But the kind of definitive research that could explain what happens to the brain while watching porn simply hasn’t been done, says Dr. Richard Krueger, associate clinical professor of psychiatry at Columbia University’s college of physicians and surgeons. Kruger helped revise the sexual disorders section of the latest edition of the psychiatric bible, the Diagnostic and Statistical Manual of Mental Disorders, which doesn’t include sex or porn addiction due to lack of academic evidence that they exist. “The whole notion of what goes on in someone’s brain when they’re sexually excited is just starting to be evaluated,” he says.
He has little doubt porn addiction is real and will eventually garner enough attention to be recognized as a mental illness. But he’s skeptical it has the kind of universal neurological effects that some suggest. Other behaviours such as drinking alcohol or gambling are addictive to only a small minority of the people who engage in them—between one and 10 per cent, Krueger says. “I would argue for the same sort of hit rate with exposure to Internet pornography, that most people would do it and it won’t become a problem.”

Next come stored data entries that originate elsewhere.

(* ===== verification/Sha3.v ===== *)
(** * SHA-3 and SHAKE

    Model of the sponge of [crypto/sha/keccak1600.c] ([SHA3_absorb], [SHA3_squeeze]), of
    [crypto/sha/sha3.c] and of the generic code of the digest provider
    [providers/implementations/digests/sha3_prov.c].  A context is a record of its fields;
    an operation returns the C result, the bytes it writes and the context it leaves.
    [complementing] selects the compiled form of the permutation.  Lengths are [size_t];
    the theorems keep [bufsz] within the block, so no operation on them wraps. *)
From S2P Require Import Prelude.
From S2P Require Import ByteOrder.
From S2P Require Import ZSum.
From S2P Require Import Keccak.
#[local] Open Scope keccak_scope.

Definition KECCAK1600_WIDTH : Z := 1600.
Definition SHA3_BLOCKSIZE (bitlen : Z) : Z := u64 (KECCAK1600_WIDTH - u64 (bitlen * 2)) / 8.
Definition SHA3_BUF : Z := KECCAK1600_WIDTH / 8 - 32.

Inductive xof_state := XOF_STATE_INIT | XOF_STATE_ABSORB | XOF_STATE_FINAL | XOF_STATE_SQUEEZE.
#[export] Instance xof_state_eq_dec : EqDecision xof_state.
Proof. solve_decision. Defined.
(** The two tables of generic functions differ in [squeeze], NULL in the first. *)
Inductive PROV_SHA3_METHOD := sha3_generic_md | shake_generic_md.

(** [struct keccak_st] *)
Record KECCAK1600_CTX := mkKECCAK1600_CTX {
  k_A : list Z; k_buf : list Z; k_block_size : Z; k_md_size : Z; k_bufsz : Z; k_pad : Z;
  k_meth : PROV_SHA3_METHOD; k_xof_state : xof_state }.
Definition set_A (x : list Z) (c : KECCAK1600_CTX) : KECCAK1600_CTX :=
  mkKECCAK1600_CTX x (k_buf c) (k_block_size c) (k_md_size c) (k_bufsz c) (k_pad c) (k_meth c) (k_xof_state c).
Definition set_buf (x : list Z) (c : KECCAK1600_CTX) : KECCAK1600_CTX :=
  mkKECCAK1600_CTX (k_A c) x (k_block_size c) (k_md_size c) (k_bufsz c) (k_pad c) (k_meth c) (k_xof_state c).
Definition set_md_size (x : Z) (c : KECCAK1600_CTX) : KECCAK1600_CTX :=
  mkKECCAK1600_CTX (k_A c) (k_buf c) (k_block_size c) x (k_bufsz c) (k_pad c) (k_meth c) (k_xof_state c).
Definition set_bufsz (x : Z) (c : KECCAK1600_CTX) : KECCAK1600_CTX :=
  mkKECCAK1600_CTX (k_A c) (k_buf c) (k_block_size c) (k_md_size c) x (k_pad c) (k_meth c) (k_xof_state c).
Definition set_meth (x : PROV_SHA3_METHOD) (c : KECCAK1600_CTX) : KECCAK1600_CTX :=
  mkKECCAK1600_CTX (k_A c) (k_buf c) (k_block_size c) (k_md_size c) (k_bufsz c) (k_pad c) x (k_xof_state c).
Definition set_xof_state (x : xof_state) (c : KECCAK1600_CTX) : KECCAK1600_CTX :=
  mkKECCAK1600_CTX (k_A c) (k_buf c) (k_block_size c) (k_md_size c) (k_bufsz c) (k_pad c) (k_meth c) x.

Section Sha3.
Context (complementing : bool).

(** ** The sponge *)

(** [(uint64_t)inp[0] | (uint64_t)inp[1] << 8 | ...] at offset [o] *)
Definition load_lane (inp : list Z) (o : Z) : Z :=
  byte_at inp o ⊔ Z.shiftl (byte_at inp (o + 1)) 8 ⊔ Z.shiftl (byte_at inp (o + 2)) 16 ⊔ Z.shiftl (byte_at inp (o + 3)) 24 ⊔
  Z.shiftl (byte_at inp (o + 4)) 32 ⊔ Z.shiftl (byte_at inp (o + 5)) 40 ⊔ Z.shiftl (byte_at inp (o + 6)) 48 ⊔
  Z.shiftl (byte_at inp (o + 7)) 56.
(** [for (i = 0; i < w; i++) A_flat[i] ^= ...] *)
Definition xor_block (A : list Z) (inp : list Z) (w : Z) : list Z :=
  for_each (Z.to_nat w) 0 (fun i A => <[Z.to_nat i := default 0 (A !! Z.to_nat i) ⊕ load_lane inp (8 * i)]> A) A.
(** [while (len >= r)]; each round takes [r >= 1] bytes, so [len] rounds are enough. *)
Fixpoint absorb_loop (n : nat) (A : list Z) (inp : list Z) (len r : Z) : list Z * Z :=
  match n with
  | O => (A, len)
  | S n => if r <=? len then absorb_loop n (KeccakF1600 complementing (xor_block A inp (r / 8))) (drop (Z.to_nat r) inp) (len - r) r else (A, len)
  end.
Definition SHA3_absorb (A : list Z) (inp : list Z) (len r : Z) : list Z * Z := absorb_loop (Z.to_nat len) A inp len r.

(** [for (i = 0; i < len; i++) { *out++ = (unsigned char)Ai; Ai >>= 8; }] *)
Fixpoint store_bytes (n : nat) (Ai : Z) : list Z :=
  match n with O => [] | S n => u8 Ai :: store_bytes n (Z.shiftr Ai 8) end.
(** The loop over the lanes [A_flat[i]] with [i < w]: the bytes written and what remains of [len]. *)
Fixpoint squeeze_lanes (As : list Z) (len : Z) : list Z * Z :=
  match As with
  | [] => ([], len)
  | Ai :: As =>
    if len =? 0 then ([], 0)
    else if len <? 8 then (store_bytes (Z.to_nat len) Ai, 0)
    else
      let '(out, len) := squeeze_lanes As (len - 8) in
      ([u8 Ai; u8 (Z.shiftr Ai 8); u8 (Z.shiftr Ai 16); u8 (Z.shiftr Ai 24); u8 (Z.shiftr Ai 32); u8 (Z.shiftr Ai 40);
        u8 (Z.shiftr Ai 48); u8 (Z.shiftr Ai 56)] ++ out, len)
  end.
(** [while (len != 0)]; each round writes at least one byte. *)
Fixpoint squeeze_loop (n : nat) (A : list Z) (len r : Z) (next : bool) : list Z * list Z :=
  match n with
  | O => (A, [])
  | S n =>
    if len =? 0 then (A, [])
    else
      let A := if next then KeccakF1600 complementing A else A in
      let '(out, len) := squeeze_lanes (take (Z.to_nat (r / 8)) A) len in
      let '(A, out') := squeeze_loop n A len r true in
      (A, out ++ out')
  end.
Definition SHA3_squeeze (A : list Z) (len r : Z) (next : bool) : list Z * list Z := squeeze_loop (Z.to_nat len) A len r next.

(** ** [sha3.c] *)

Definition ossl_sha3_reset (ctx : KECCAK1600_CTX) : KECCAK1600_CTX :=
  set_xof_state XOF_STATE_INIT (set_bufsz 0 (set_A (replicate 25 0) ctx)).
Definition ossl_sha3_init (ctx : KECCAK1600_CTX) (pad bitlen : Z) : bool * KECCAK1600_CTX :=
  let bsz := SHA3_BLOCKSIZE bitlen in
  if bsz <=? SHA3_BUF then
    let ctx := ossl_sha3_reset ctx in
    (true, mkKECCAK1600_CTX (k_A ctx) (k_buf ctx) bsz (bitlen / 8) (k_bufsz ctx) pad (k_meth ctx) (k_xof_state ctx))
  else (false, ctx).
Definition ossl_keccak_init (ctx : KECCAK1600_CTX) (pad bitlen mdlen : Z) : bool * KECCAK1600_CTX :=
  let '(ret, ctx) := ossl_sha3_init ctx pad bitlen in
  (ret, if ret then set_md_size (mdlen / 8) ctx else ctx).

(** The end of [ossl_sha3_update]: whole blocks of [inp], then what is left into [buf]. *)
Definition update_rest (ctx : KECCAK1600_CTX) (inp : list Z) : bool * KECCAK1600_CTX :=
  let bsz := k_block_size ctx in
  let '(A, rem) := if bsz <=? zlen inp then SHA3_absorb (k_A ctx) inp (zlen inp) bsz else (k_A ctx, zlen inp) in
  let ctx := set_A A ctx in
  (true, if rem =? 0 then ctx else set_bufsz rem (set_buf (splice (k_buf ctx) 0 (slice inp (zlen inp - rem) rem)) ctx)).
Definition ossl_sha3_update (ctx : KECCAK1600_CTX) (inp : list Z) : bool * KECCAK1600_CTX :=
  let bsz := k_block_size ctx in
  let len := zlen inp in
  if len =? 0 then (true, ctx)
  else if bool_decide (k_xof_state ctx = XOF_STATE_SQUEEZE) || bool_decide (k_xof_state ctx = XOF_STATE_FINAL) then (false, ctx)
  else
    let num := k_bufsz ctx in
    if num =? 0 then update_rest ctx inp
    else
      let rem := bsz - num in
      if len <? rem then (true, set_bufsz (num + len) (set_buf (splice (k_buf ctx) num inp) ctx))
      else
        let ctx := set_buf (splice (k_buf ctx) num (slice inp 0 rem)) ctx in
        let ctx := set_bufsz 0 (set_A (fst (SHA3_absorb (k_A ctx) (k_buf ctx) bsz bsz)) ctx) in
        update_rest ctx (drop (Z.to_nat rem) inp).

(** [memset(ctx->buf + num, 0, bsz - num); ctx->buf[num] = ctx->pad; ctx->buf[bsz - 1] |= 0x80; SHA3_absorb(...);] *)
Definition absorb_padded (ctx : KECCAK1600_CTX) : KECCAK1600_CTX :=
  let bsz := k_block_size ctx in
  let num := k_bufsz ctx in
  let buf := splice (k_buf ctx) num (zeros (bsz - num)) in
  let buf := <[Z.to_nat num := k_pad ctx]> buf in
  let buf := <[Z.to_nat (bsz - 1) := byte_at buf (bsz - 1) ⊔ 0x80]> buf in
  set_A (fst (SHA3_absorb (k_A ctx) buf bsz bsz)) (set_buf buf ctx).
Definition ossl_sha3_final (ctx : KECCAK1600_CTX) (outlen : Z) : bool * list Z * KECCAK1600_CTX :=
  if outlen =? 0 then (true, [], ctx)
  else if bool_decide (k_xof_state ctx = XOF_STATE_SQUEEZE) || bool_decide (k_xof_state ctx = XOF_STATE_FINAL) then (false, [], ctx)
  else
    let ctx := set_xof_state XOF_STATE_FINAL (absorb_padded ctx) in
    let '(A, out) := SHA3_squeeze (k_A ctx) outlen (k_block_size ctx) false in
    (true, out, set_A A ctx).
(** Steps 2 to 4 of [ossl_sha3_squeeze]. *)
Definition squeeze_blocks (ctx : KECCAK1600_CTX) (outlen : Z) (next : bool) : list Z * KECCAK1600_CTX :=
  let bsz := k_block_size ctx in
  let len := bsz * (outlen / bsz) in
  let '(A, out, next) :=
    if bsz <=? outlen then let '(A, out) := SHA3_squeeze (k_A ctx) len bsz next in (A, out, true) else (k_A ctx, [], next) in
  let outlen := if bsz <=? outlen then outlen - len else outlen in
  if 0 <? outlen then
    let '(A, block) := SHA3_squeeze A bsz bsz next in
    (out ++ slice block 0 outlen, set_bufsz (bsz - outlen) (set_buf (splice (k_buf ctx) 0 block) (set_A A ctx)))
  else (out, set_A A ctx).
Definition ossl_sha3_squeeze (ctx : KECCAK1600_CTX) (outlen : Z) : bool * list Z * KECCAK1600_CTX :=
  if outlen =? 0 then (true, [], ctx)
  else if bool_decide (k_xof_state ctx = XOF_STATE_FINAL) then (false, [], ctx)
  else
    let first := negb (bool_decide (k_xof_state ctx = XOF_STATE_SQUEEZE)) in
    let ctx := if first then set_bufsz 0 (set_xof_state XOF_STATE_SQUEEZE (absorb_padded ctx)) else ctx in
    let bsz := k_block_size ctx in
    let num := k_bufsz ctx in
    let len := if num =? 0 then 0 else Z.min outlen num in
    let out := slice (k_buf ctx) (bsz - num) len in
    let ctx := set_bufsz (num - len) ctx in
    if outlen - len =? 0 then (true, out, ctx)
    else
      let '(out', ctx) := squeeze_blocks ctx (outlen - len) (negb first) in
      (true, out ++ out', ctx).

(** ** The provider *)

(** [ossl_prov_is_running()] *)
Context (running : bool).

Definition keccak_init (ctx : KECCAK1600_CTX) : bool * KECCAK1600_CTX :=
  if running then (true, ossl_sha3_reset ctx) else (false, ctx).
Definition generic_sha3_absorb (ctx : KECCAK1600_CTX) (inp : list Z) : Z * KECCAK1600_CTX :=
  if bool_decide (k_xof_state ctx = XOF_STATE_INIT) || bool_decide (k_xof_state ctx = XOF_STATE_ABSORB) then
    let '(A, rem) := SHA3_absorb (k_A ctx) inp (zlen inp) (k_block_size ctx) in
    (rem, set_A A (set_xof_state XOF_STATE_ABSORB ctx))
  else (0, ctx).
Definition keccak_update (ctx : KECCAK1600_CTX) (inp : list Z) : bool * KECCAK1600_CTX :=
  let bsz := k_block_size ctx in
  let len := zlen inp in
  let rest ctx inp :=
    let '(rem, ctx) := generic_sha3_absorb ctx inp in
    (true, if rem =? 0 then ctx else set_bufsz rem (set_buf (splice (k_buf ctx) 0 (slice inp (zlen inp - rem) rem)) ctx)) in
  if len =? 0 then (true, ctx)
  else
    let num := k_bufsz ctx in
    if num =? 0 then rest ctx inp
    else
      let rem := bsz - num in
      if len <? rem then (true, set_bufsz (num + len) (set_buf (splice (k_buf ctx) num inp) ctx))
      else
        let ctx := set_buf (splice (k_buf ctx) num (slice inp 0 rem)) ctx in
        let ctx := set_bufsz 0 (snd (generic_sha3_absorb ctx (slice (k_buf ctx) 0 bsz))) in
        rest ctx (drop (Z.to_nat rem) inp).
(** The value of [*outl] is the second component of a success. *)
Definition keccak_final (ctx : KECCAK1600_CTX) (outlen : Z) : bool * list Z * Z * KECCAK1600_CTX :=
  if negb running then (false, [], 0, ctx)
  else if k_md_size ctx =? SIZE_MAX then (false, [], 0, ctx)
  else
    let '(ret, out, ctx) := if 0 <? outlen then ossl_sha3_final ctx (k_md_size ctx) else (true, [], ctx) in
    (ret, out, k_md_size ctx, ctx).
Definition shake_squeeze (ctx : KECCAK1600_CTX) (outlen : Z) : bool * list Z * Z * KECCAK1600_CTX :=
  if negb running then (false, [], 0, ctx)
  else match k_meth ctx with
  | sha3_generic_md => (false, [], 0, ctx)
  | shake_generic_md =>
    let '(ret, out, ctx) := if 0 <? outlen then ossl_sha3_squeeze ctx outlen else (true, [], ctx) in
    (ret, out, outlen, ctx)
  end.
(** The parameter [xoflen], or [size], when it is given. *)
Definition shake_set_ctx_params (ctx : KECCAK1600_CTX) (xoflen : option Z) : bool * KECCAK1600_CTX :=
  (true, match xoflen with Some n => set_md_size n ctx | None => ctx end).
Definition keccak_init_params (ctx : KECCAK1600_CTX) (xoflen : option Z) : bool * KECCAK1600_CTX :=
  let '(ret, ctx) := keccak_init ctx in
  if ret then shake_set_ctx_params ctx xoflen else (false, ctx).

(** [OPENSSL_zalloc], which can fail *)
Context (zalloc : bool).
Definition zeroed : KECCAK1600_CTX := mkKECCAK1600_CTX (replicate 25 0) (zeros SHA3_BUF) 0 0 0 0 sha3_generic_md XOF_STATE_INIT.
Definition SHA3_newctx (bitlen pad : Z) : option KECCAK1600_CTX :=
  if running && zalloc then Some (set_meth sha3_generic_md (snd (ossl_sha3_init zeroed pad bitlen))) else None.
Definition SHAKE_newctx (bitlen mdlen pad : Z) : option KECCAK1600_CTX :=
  if running && zalloc then
    let ctx := snd (ossl_keccak_init zeroed pad bitlen mdlen) in
    let ctx := if mdlen =? 0 then set_md_size SIZE_MAX ctx else ctx in
    Some (set_meth shake_generic_md ctx)
  else None.
Definition KMAC_newctx (bitlen pad : Z) : option KECCAK1600_CTX :=
  if running && zalloc then Some (set_meth sha3_generic_md (snd (ossl_keccak_init zeroed pad bitlen (2 * bitlen)))) else None.
Definition keccak_copyctx (outctx inctx : KECCAK1600_CTX) : KECCAK1600_CTX := inctx.
Definition keccak_dupctx (ctx : KECCAK1600_CTX) : option KECCAK1600_CTX := if running && zalloc then Some ctx else None.
End Sha3.

(** [IMPLEMENT_SHA3_functions], [IMPLEMENT_KECCAK_functions], [IMPLEMENT_SHAKE_functions] and
    [IMPLEMENT_KMAC_functions]: the context of each function of the tables. *)
Inductive sha3_alg := SHA3 (bitlen : Z) | KECCAK (bitlen : Z) | SHAKE (bitlen : Z) | KECCAK_KMAC (bitlen : Z).
Definition sha3_algs : list sha3_alg :=
  [SHA3 224; SHA3 256; SHA3 384; SHA3 512; KECCAK 224; KECCAK 256; KECCAK 384; KECCAK 512; SHAKE 128; SHAKE 256; KECCAK_KMAC 128; KECCAK_KMAC 256].
Definition newctx (running zalloc : bool) (alg : sha3_alg) : option KECCAK1600_CTX :=
  match alg with
  | SHA3 bitlen => SHA3_newctx running zalloc bitlen 0x06
  | KECCAK bitlen => SHA3_newctx running zalloc bitlen 0x01
  | SHAKE bitlen => SHAKE_newctx running zalloc bitlen 0 0x1f
  | KECCAK_KMAC bitlen => KMAC_newctx running zalloc bitlen 0x04
  end.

It was inevitable that our longstanding hangups about sexuality would merge with our contemporary obsession, bordering on moral panic, over the modern world “rewiring” our brains. Thankfully, the above excerpt was included for balance. It’s especially funny to hear the stress on how secular, liberal, and atheist many of the NoFap adherents are, even as they share their conversion stories about how giving up masturbation solved, with one stroke (no pun intended), all their relationship, professional, and motivational problems. That’s nice, fellows, but like James Wolcott said once, the real test will come once the novelty has worn off.